Maintaining your credit history can be difficult. Trying to keep down your interest rates could be a full time job. Of course, many folks instead of doing research on which credit card issuers are offering the best rates have become dependent on prescreened, pre-approved credit offers for guidance. But what do you really know about how those offers are developed and why creditors like them so much?
Before you read further, here’s a warning: reading this article may cause you to lose that adorable consumer fantasy - my creditors are my friend.
Advantages to consumers
Targeting potential consumers by controlling certain risks creates lower expenses and losses for the creditor, which, in theory, lowers cost of credit for consumers.
Additionally, because prescreening spurs competition and lowers creditor solicitation costs, it again, in theory, results in lower prices for consumers.

Reading this article may cause
you to lose that ‘my creditors
are my friend’ consumer fantasy.
Four areas of concern for consumers in regard to prescreened offers
- inconvenience
- debt burden
- privacy implications
- identity theft potential
Inconvenience
Inconvenience probably receives the lowest level of concern by regulators, Credit Reporting Agencies (CRAs) and creditors, although this may not be the case for consumers.
Apparently, how many of these mailings you receive, how you dispose of unwanted mailings (known on the street as junk mail) and the time it takes is your problem, not theirs.
Debt burden
Information made available from studies reported to the Federal Reserve seems somewhat contradictory.
While these studies and reports suggest that prescreened credit solicitations have not caused a large section of the public to obtain excessive amounts of debt, it is readily admitted that there are numerous individuals that have fallen into such a predicament.
Results from a Credit Advisors Foundation break room poll indicates that of those who have credit cards, nearly 70% received their cards through prescreened, preapproved credit offers.
This raises a level of curiosity of how many consumers in DMPs received their credit through consumer initiated applications as opposed to prescreened offers.
More recently, solicitation response rate trends reflect greater participation in balance transfer offers than in additional credit accounts.
One questionable study assumption to note however as there is no backup data provided is that prescreened offers would not in and of themselves contribute to overindebtedness as a consumer with debt problems resulting in payment difficulties would probably not receive such an offer. Another interesting assumption from reviewed surveys is that study participants did not believe they personally had too much credit due to prescreened solicitations but that the majority suspected that other consumers had fallen into the prescreened trap.

Prescreened credit offers
can cause concerns for
consumers including
inconvenience,
debt burden,
privacy implications,
and identity theft.
Privacy implications
Just how much access does a creditor have to your information stored by a CRA during the prescreen process?
Those involved claim the information is minimal.
A creditor contacting a CRA will provide certain criteria to create a solicitation list, such as a minimum or credit score range.

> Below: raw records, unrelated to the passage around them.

(* ===== verification/Wp.v ===== *)
(** * Bounded polling and weakest preconditions

    Loops of programs over a world (Prelude) whose bounds are too large to be counted in unary,
    as those of a driver that polls a device, and the weakest precondition of such programs:
    [wp c Q w] says that [c], started in [w], returns (no panic, no fault, no lack of fuel)
    and that [Q] holds of what it returns. *)

From stdpp Require Import base list.
From Stdlib Require Import ZArith Lia.
From S2P Require Import Prelude.

(** ** Loops *)

(** [for (k = 0; k < n; k++) body], [n] in binary; the index is part of the state when the body needs it. *)
Fixpoint poll {W S R} (n : positive) (body : S -> prog W (ctl S R)) (s : S) : prog W (ctl S R) :=
  let twice n s := c ← poll n body s; match c with Next s => poll n body s | Exit r => mret (Exit r) end in
  match n with
  | xH => body s
  | xO n => twice n s
  | xI n => c ← body s; match c with Next s => twice n s | Exit r => mret (Exit r) end
  end.

Definition out_of_fuel {W A} : prog W A := fun _ => NoFuel.

(** [for (;;) body], with a bound on the turns. *)
Definition forever {W S R} (fuel : positive) (body : S -> prog W (ctl S R)) (s : S) : prog W R :=
  c ← poll fuel body s;
  match c with Exit r => mret r | Next _ => out_of_fuel end.

(** [for (k = i; k < i + n; k++) body] with no way out but the end. *)
Fixpoint each {W} (n : nat) (i : Z) (body : Z -> prog W unit) : prog W unit :=
  match n with
  | O => mret tt
  | S n => _ ← body i; each n (i + 1) body
  end.

(** ** Weakest preconditions *)

Definition wp {W A} (c : prog W A) (Q : A -> W -> Prop) (w : W) : Prop :=
  match c w with Ret (a, w') => Q a w' | _ => False end.

Lemma wp_elim {W A} (c : prog W A) Q w : wp c Q w -> exists a w', c w = Ret (a, w') /\ Q a w'.
Proof. unfold wp. destruct (c w) as [[a w'] | | |]; naive_solver. Qed.

Lemma wp_intro {W A} (c : prog W A) Q w a w' : c w = Ret (a, w') -> Q a w' -> wp c Q w.
Proof. unfold wp. by intros ->. Qed.

Lemma wp_mono {W A} (c : prog W A) (P Q : A -> W -> Prop) w :
  wp c P w -> (forall a w', P a w' -> Q a w') -> wp c Q w.
Proof. unfold wp. destruct (c w) as [[a w'] | | |]; auto. Qed.

Lemma wp_ret {W A} (a : A) Q (w : W) : Q a w -> wp (mret a) Q w.
Proof. done. Qed.

Lemma wp_bind {W A B} (c : prog W A) (f : A -> prog W B) Q w :
  wp c (fun a => wp (f a) Q) w -> wp (c ≫= f) Q w.
Proof. unfold wp, mbind, prog_bind. by destruct (c w) as [[a w'] | | |]. Qed.

Lemma wp_act {W} (f : W -> W) Q w : Q tt (f w) -> wp (act f) Q w.
Proof. done. Qed.

Lemma wp_call {W A} (f : W -> A * W) Q w : Q (f w).1 (f w).2 -> wp (call f) Q w.
Proof. unfold wp, call. by destruct (f w). Qed.

Lemma wp_get {W A} (f : W -> A) Q w : Q (f w) w -> wp (fun w => Ret (f w, w)) Q w.
Proof. done. Qed.

Lemma wp_plift {W A} (o : option A) a (Q : A -> W -> Prop) w : o = Some a -> Q a w -> wp (plift o) Q w.
Proof. by intros ->. Qed.

(** A precondition that is carried through. *)
Lemma wp_frame {W A} (P : Prop) (c : prog W A) Q w : P -> wp c Q w -> wp c (fun a w' => P /\ Q a w') w.
Proof. intros HP H. by apply (wp_mono _ _ _ _ H). Qed.

(** Turns are counted down by [I]'s index. *)
Lemma wp_poll_count {W S R} (I : Z -> S -> W -> Prop) (Q : R -> W -> Prop) (body : S -> prog W (ctl S R)) :
  (forall k s w, 0 < k -> I k s w ->
     wp (body s) (fun c w' => match c with Next s' => I (k - 1) s' w' | Exit r => Q r w' end) w) ->
  forall n k s w, Zpos n <= k -> I k s w ->
    wp (poll n body s) (fun c w' => match c with Next s' => I (k - Zpos n) s' w' | Exit r => Q r w' end) w.
Proof.
  intros Hb. induction n as [n IH | n IH |]; intros k s w Hk HI; cbn [poll].
  - apply wp_bind, (wp_mono _ _ _ _ (Hb k s w ltac:(lia) HI)). intros [s1 | r] w1 H1; [| done].
    apply wp_bind, (wp_mono _ _ _ _ (IH (k - 1) s1 w1 ltac:(lia) H1)). intros [s2 | r] w2 H2; [| done].
    apply (wp_mono _ _ _ _ (IH (k - 1 - Z.pos n) s2 w2 ltac:(lia) H2)). intros [s3 | r] w3; [| done].
    by replace (k - 1 - Z.pos n - Z.pos n) with (k - Z.pos n~1) by lia.
  - apply wp_bind, (wp_mono _ _ _ _ (IH k s w ltac:(lia) HI)). intros [s2 | r] w2 H2; [| done].
    apply (wp_mono _ _ _ _ (IH (k - Z.pos n) s2 w2 ltac:(lia) H2)). intros [s3 | r] w3; [| done].
    by replace (k - Z.pos n - Z.pos n) with (k - Z.pos n~0) by lia.
  - apply Hb; [lia | done].
Qed.

Lemma wp_poll {W S R} (I : S -> W -> Prop) (Q : ctl S R -> W -> Prop) n (body : S -> prog W (ctl S R)) s w :
  I s w ->
  (forall s w, I s w ->
     wp (body s) (fun c w' => match c with Next s' => I s' w' | Exit r => Q (Exit r) w' end) w) ->
  (forall s w, I s w -> Q (Next s) w) ->
  wp (poll n body s) Q w.
Proof.
  intros HI Hb HQ. eapply wp_mono.
  - apply (wp_poll_count (fun _ => I) (fun r => Q (Exit r)) body) with (k := Zpos n); [intros _ s1 w1 _; apply Hb | lia | done].
  - intros [s' | r] w'; auto.
Qed.

(** A measure that every turn decreases, and that starts below the fuel. *)
Lemma wp_forever {W S R} (I : S -> W -> Prop) (m : S -> Z) (Q : R -> W -> Prop) fuel
    (body : S -> prog W (ctl S R)) s w :
  I s w -> m s < Zpos fuel ->
  (forall s w, I s w -> 0 <= m s /\
     wp (body s) (fun c w' => match c with Next s' => I s' w' /\ m s' < m s | Exit r => Q r w' end) w) ->
  wp (forever fuel body s) Q w.
Proof.
  intros HI Hm Hb. apply wp_bind. eapply wp_mono.
  - apply (wp_poll_count (fun k s w => I s w /\ m s < k) Q body) with (k := Zpos fuel); [| lia | by split].
    intros k s1 w1 _ [H1 Hk]. apply Hb in H1 as [_ H1]. apply (wp_mono _ _ _ _ H1).
    intros [s2 | r] w2; [| done]. intros [H2 ?]. split; [done | lia].
  - intros [s' | r] w'; [| done]. intros [H' ?]. apply Hb in H' as [? _]. lia.
Qed.

Lemma wp_each {W} (I : Z -> W -> Prop) body : forall n i (Q : unit -> W -> Prop) w,
  I i w ->
  (forall k w, i <= k < i + Z.of_nat n -> I k w -> wp (body k) (fun _ => I (k + 1)) w) ->
  (forall w, I (i + Z.of_nat n) w -> Q tt w) ->
  wp (each n i body) Q w.
Proof.
  induction n as [|n IH]; intros i Q w HI Hb HQ; cbn [each].
  - apply wp_ret, HQ. by rewrite Z.add_0_r.
  - apply wp_bind. eapply wp_mono; [apply Hb; [lia | done] |]. intros [] w1 H1.
    apply IH; [done | intros; apply Hb; [lia | done] |].
    intros w2. replace (i + 1 + Z.of_nat n) with (i + Z.of_nat (S n)) by lia. apply HQ.
Qed.

(** [wp_step] runs one instruction of a model. *)
Ltac wp_step :=
  lazymatch goal with
  | |- wp (_ ≫= _) _ _ => apply wp_bind
  | |- wp (mret _) _ _ => apply wp_ret
  | |- wp (act _) _ _ => apply wp_act
  | |- wp (call _) _ _ => apply wp_call
  end.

While the creditor would not receive information on the consumer’s actual credit score, they would know that the consumer does meet the prescribed parameters.
The creditor would also receive the consumer’s name and address, and information to verify the identity of the consumer that is not unique to the consumer (the example often given is that of a partial social security number).

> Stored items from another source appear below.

(* ===== verification/XzsfsCore.v ===== *)
(** * XZSFS: the on-disk format and its parser

    Models bsd/xzsfs/xzsfs_core.h and xzsfs_core.c: the packed superblock and object
    records, the block-read callback, the loaders of the object and string tables, the
    metadata CRC check, the object-graph validator, the in-memory node table, name
    lookup and file reads.  Every access to a fixed-size C array is bounds-checked, so
    a result [Some _] is memory safety as well as a value. *)

From stdpp Require Import base list.
From Stdlib Require Import ZArith Lia.
From S2P Require Import Prelude Crc32.

Definition XZSFS_MAGIC : Z := 0x5346535A.
Definition XZSFS_VERSION : Z := 1.
Definition XZSFS_SECTOR_SIZE : Z := 512.
Definition XZSFS_HEADER_SIZE : Z := 512.
Definition XZSFS_MAX_OBJECTS : Z := 32.
Definition XZSFS_MAX_STRTAB_SIZE : Z := 2048.
Definition XZSFS_TYPE_DIR : Z := 1.
Definition XZSFS_TYPE_REG : Z := 2.
Definition XZSFS_ERR_OK : Z := 0.
Definition XZSFS_ERR_INVAL : Z := 22.
Definition XZSFS_ERR_NOENT : Z := 2.
Definition XZSFS_ERR_NOTDIR : Z := 20.
Definition XZSFS_ERR_ROFS : Z := 30.
Definition XZSFS_ERR_IO : Z := 5.

(** ** Data model *)

Record xzsfs_disk_superblock := SB {
  sb_magic : Z;
  sb_format_version : Z;
  sb_header_size : Z;
  sb_sector_size : Z;
  sb_image_size_bytes : Z;
  sb_object_count : Z;
  sb_root_object_id : Z;
  sb_object_table_offset : Z;
  sb_object_table_size : Z;
  sb_string_table_offset : Z;
  sb_string_table_size : Z;
  sb_data_offset : Z;
  sb_data_size : Z;
  sb_metadata_crc32 : Z;
  sb_reserved : Z;
  sb_padding : bytes;
}.

Record xzsfs_disk_object := Obj {
  ob_object_id : Z;
  ob_parent_id : Z;
  ob_type : Z;
  ob_mode : Z;
  ob_uid : Z;
  ob_gid : Z;
  ob_name_offset : Z;
  ob_name_length : Z;
  ob_data_offset : Z;
  ob_data_length : Z;
  ob_reserved1 : Z;
  ob_reserved2 : Z;
}.

(** [cn_name] is the pointer [&fs->strtab[name_offset]], as the offset. *)
Record xzsfs_core_node := CNode {
  cn_object_id : Z;
  cn_parent_id : Z;
  cn_type : Z;
  cn_mode : Z;
  cn_uid : Z;
  cn_gid : Z;
  cn_data_offset : Z;
  cn_data_length : Z;
  cn_name : Z;
  cn_name_length : Z;
}.

Record xzsfs_core_fs := CoreFs {
  fs_sb : xzsfs_disk_superblock;
  fs_node_count : Z;
  fs_nodes : list xzsfs_core_node;
  fs_strtab : bytes;
}.

(** [xzsfs_block_read_fn] with its context applied: LBA and sector count to an
    error code and the bytes stored in the caller's buffer. *)
Definition xzsfs_block_read_fn : Type := Z -> Z -> Z * bytes.

(** ** The packed layouts *)

Definition field (n : nat) (b : bytes) (off : nat) : Z := le_combine (take n (drop off b)).
Definition field32 : bytes -> nat -> Z := field 4.
Definition field64 : bytes -> nat -> Z := field 8.

(** [memcpy(sb, sec_buf, sizeof(struct xzsfs_disk_superblock))]. *)
Definition decode_superblock (b : bytes) : xzsfs_disk_superblock :=
  SB (field32 b 0) (field32 b 4) (field32 b 8) (field32 b 12) (field64 b 16)
     (field32 b 24) (field32 b 28) (field64 b 32) (field64 b 40) (field64 b 48)
     (field64 b 56) (field64 b 64) (field64 b 72) (field32 b 80) (field32 b 84)
     (take 424 (drop 88 b)).

(** The bytes of a superblock object, as the CRC reads them. *)
Definition encode_superblock (sb : xzsfs_disk_superblock) : bytes :=
  le_split 4 (sb_magic sb) ++ le_split 4 (sb_format_version sb) ++
  le_split 4 (sb_header_size sb) ++ le_split 4 (sb_sector_size sb) ++
  le_split 8 (sb_image_size_bytes sb) ++ le_split 4 (sb_object_count sb) ++
  le_split 4 (sb_root_object_id sb) ++ le_split 8 (sb_object_table_offset sb) ++
  le_split 8 (sb_object_table_size sb) ++ le_split 8 (sb_string_table_offset sb) ++
  le_split 8 (sb_string_table_size sb) ++ le_split 8 (sb_data_offset sb) ++
  le_split 8 (sb_data_size sb) ++ le_split 4 (sb_metadata_crc32 sb) ++
  le_split 4 (sb_reserved sb) ++ sb_padding sb.

(** [sizeof(struct xzsfs_disk_object)]. *)
Definition OBJECT_SIZE : Z := 64.

Definition decode_object (b : bytes) : xzsfs_disk_object :=
  Obj (field32 b 0) (field32 b 4) (field32 b 8) (field32 b 12) (field32 b 16)
      (field32 b 20) (field32 b 24) (field32 b 28) (field64 b 32) (field64 b 40)
      (field64 b 48) (field64 b 56).

Definition encode_object (o : xzsfs_disk_object) : bytes :=
  le_split 4 (ob_object_id o) ++ le_split 4 (ob_parent_id o) ++
  le_split 4 (ob_type o) ++ le_split 4 (ob_mode o) ++
  le_split 4 (ob_uid o) ++ le_split 4 (ob_gid o) ++
  le_split 4 (ob_name_offset o) ++ le_split 4 (ob_name_length o) ++
  le_split 8 (ob_data_offset o) ++ le_split 8 (ob_data_length o) ++
  le_split 8 (ob_reserved1 o) ++ le_split 8 (ob_reserved2 o).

Creditors may share this information with affiliated third parties so long as the consumer is given the opportunity to opt out.
Identity Theft
It doesn’t require Sherlock Holmes to find a connection between prescreened credit solicitations and potential identity theft.
More than one creditor has acknowledged that identity theft resulting from prescreened offers is generally found to be a family member, relative or person in a position of trust to the consumer.
Unfortunately, even though the ID theft does not involve a stranger, the damage done to the consumer both emotionally and to their credit record is the same if not greater and requires the same time and diligence to resolve regardless of the culprit - if the thief is ever identified.
For that reason, experts recommend that you not leave delivered mail in your mailbox any longer than necessary unless it is locked. They also recommend that you shred or in some fashion destroy unwanted credit solicitations you receive.
Maintaining your credit history and protecting your identity is already difficult enough. Being forced into managing prescreened credit offer mailings, from the clutter created to the safe and responsible disposal, may not be the best use of your time.
Remember, you can choose to opt-out.
Opting out requires that you contact the credit bureaus and request that you not be included in the criteria guided searches for creditors.
If you choose to opt-out there are a couple of different ways to go about it: On the web at www.optoutprescreen.com or by phone at (888) 567-8688.
When you opt-out you can choose to do so for five years or permanently.
If you are in a debt management program, a time when you are not to obtain new credit, you might consider opting out for five years to remove the temptation of additional credit and the headache of dealing with the solicitations.